I slowed my pace and eased the pressure I had been putting on my kidneys.

It was a good question, one on the minds of many people and I am glad he read the article and that it got him thinking about when he could stop working.

I had some time to spare so the two of us, went up to the bar and had a cup of coffee. We started chatting about when he could indeed stop working.

I told him that the secret to giving up work and being able to retire is based on one simple factor: the amount you save each month as a percentage of your take-home income.

And your savings rate is determined by two things; how much your net salary is each year and how much of that you can live on.

So, as soon as you have enough income to pay for your monthly outgoings, you are ready to give up work and retire.

If, for example, you spend 100% of your current income, you will never be able to retire – mission impossible. I mean, how could you? Unless someone else is directly or indirectly saving for you i.e. inheritance from family, state pension etc, your working career will be never ending.

If you are spending 0% of your income (for some unknown reason you can live for free or off nothing) you can stop working and retire right now.

These last two examples are a bit extreme so let’s look at some other ones for you.

These figures assume things like, your savings earn 5% net of inflation each year, you withdraw 4% of your savings fund each year, your retirement spending is going to mimic your spending during your working years and you want your savings to outlive you.

Based on all of the above, here is how many years you will have to work for, depending on what percentage of your income you save:

Savings rate

Years you have to work until you retire

2%

85 years

5%

66 years

8%

56 years

10%

51 years

15%

43 years

30%

28 years

40%

22 years

65%

10 years

What’s interesting is if you save for example, 5% of your current annual outgoings, you will need to work for about 66 years. But if you were able to reduce your outgoings and use those savings to boost the amount you save to 10%, then you will be able to retire 15 years earlier.

As I wrote previously, cutting your spending can be much more effective and realistic than increasing your income or savings. It increases the amount of money you can save each month and it permanently decreases the amount you will need each month for the rest of your life

Most financial advisers will encourage people to save at least 10% of their income each year and whilst this is an excellent figure, unfortunately it means the person is going to be working for a long time – up to 51 years.

Many people struggle to save even 10% because when you factor in mortgage repayments, rent, transportation, childcare costs, food, utilities and so on, not much is left over; therefore focusing on outgoings and reducing them by as much as you can is so important.

If you want to put a timeframe on how long you will have to work before you can retire, you now know what needs to be done.

I met a couple some months ago and between them, they had an annual income of €65,000. If they were to save 8% of their income, it would take 56 years before they could stop working. But, if they were able to live off just one income and save 50% of their combined salary, then in 17 years they would be done – that’s a difference of 39 years. Was it possible of them?
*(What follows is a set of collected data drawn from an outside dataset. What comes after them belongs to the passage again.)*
Lemma domain_checks_witness :
  apply_function ExactPoints.lib FUNC_ASIN (mkValue (literal "200") true)
  = inl (DomainError FUNC_ASIN)
  /\ apply_function ExactPoints.lib FUNC_LOG (mkValue (literal "0") false)
     = inl (DomainError FUNC_LOG)
  /\ apply_function ExactPoints.lib FUNC_SQRT (mkValue (SFopp (literal "1")) false)
     = inl (DomainError FUNC_SQRT)
  /\ evaluate_postfix ExactPoints.lib
       ([TOKEN_NUMBER (literal "2") false] ++ TOKEN_FUNCTION FUNC_ACOS :: [])
     = failed (DomainError FUNC_ACOS)
  /\ apply_function ExactPoints.lib FUNC_SQRT (mkValue NAN true)
     = inr (Double.sqrt (normalized (mkValue NAN true))).
Proof.
  destruct (domain_checks ExactPoints.lib startup) as (H & Hloop & _ & Hnan & _).
  split; [|split; [|split; [|split]]];
    [| | | |apply (Hnan (mkValue NAN true)); reflexivity].
  - apply (H (mkValue (literal "200") true)). right. vm_compute; reflexivity.
  - apply (H (mkValue (literal "0") false)). vm_compute; reflexivity.
  - apply (H (mkValue (SFopp (literal "1")) false)). vm_compute; reflexivity.
  - apply (Hloop [TOKEN_NUMBER (literal "2") false] [] FUNC_ACOS
             (mkValue (literal "2") false) []); vm_compute; reflexivity.
Defined.

(** ** Properties of the tokenizer *)

Lemma identifier_start_not_nul (c : ascii) :
  is_identifier_start c = true -> is_char c Ascii.zero = false.
Proof.
  intros H. destruct (is_char c Ascii.zero) eqn:E; [|reflexivity].
  apply Ascii.eqb_eq in E. subst c. discriminate H.
Qed.

(** An identifier of 32 characters that names nothing is rejected for its
    length, not as an unknown identifier. *)
Lemma long_unknown_identifier_is_too_long :
  String.length long_identifier = 32%nat
  /\ constant_value long_identifier startup = None
  /\ function_lookup long_identifier function_map = FUNC_INVALID
  /\ find_variable long_identifier startup = None
  /\ tokenize startup MAX_TOKENS long_identifier = inl IdentifierTooLong
  /\ tokenize startup MAX_TOKENS long_identifier
     <> inl (UnknownIdentifier long_identifier).
Proof.
  repeat (split; [reflexivity|]). vm_compute. discriminate.
Qed.

(** C7, amended.  Whenever the tokenizer, with room left for a token, stands
    at an identifier that is not followed by [=], is no constant, no function
    name and no variable of the store, it stops with an error and produces
    no token for it: the unknown-identifier error when the identifier has at
    most 31 characters, and the identifier-too-long error otherwise. *)
Theorem unknown_identifier_fails (st : Calc) (max_tokens fuel : nat)
        (p : string) (tokens : list Token) (expecting_operand : bool)
        (c : ascii) (rest identifier p1 : string) :
  skip_spaces p = String c rest ->
  is_identifier_start c = true ->
  span is_identifier_char (String c rest) = (identifier, p1) ->
  (List.length tokens < max_tokens)%nat ->
  is_char (peek (skip_spaces p1)) "=" = false ->
  constant_value identifier st = None ->
  function_lookup identifier function_map = FUNC_INVALID ->
  find_variable identifier st = None ->
  tokenize_loop st max_tokens (S fuel) p tokens expecting_operand
  = if (String.length identifier <? MAX_IDENTIFIER_LEN)%nat
    then inl (UnknownIdentifier identifier)
    else inl IdentifierTooLong.
Proof.
  intros Hskip Hstart Hspan Hroom Hnext Hconst Hfunc Hvar.
  cbn [tokenize_loop]. unfold tokenize_round.
  rewrite Hskip, (identifier_start_not_nul c Hstart).
  apply Nat.leb_gt in Hroom. rewrite Hroom, Hstart, Hspan.
  rewrite Nat.ltb_antisym.
  destruct (MAX_IDENTIFIER_LEN <=? String.length identifier)%nat; [reflexivity|].
  cbn [negb].
  assert (Hres : resolve_identifier identifier st = inl (UnknownIdentifier identifier))
    by (unfold resolve_identifier; rewrite Hconst, Hfunc, Hvar; reflexivity).
  rewrite Hres.
  destruct (skip_spaces p1) as [|c1 after]; [reflexivity|].
  cbn [peek] in Hnext.
  destruct c1 as [[] [] [] [] [] [] [] []]; try reflexivity.
  discriminate Hnext.
Qed.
Don’t think so – 50% might be too much of a stretch but 30% might not be. Showing people the difference between what will happen and what could happen motivates them into doing something because they just need to know what impact their hard work and sacrifices will have on their future. So, this article is for John, the man I met in the toilet in the Strand last week, who told me after we finished talking that this information was valuable. He said it might be a bit late for him, but not for his son.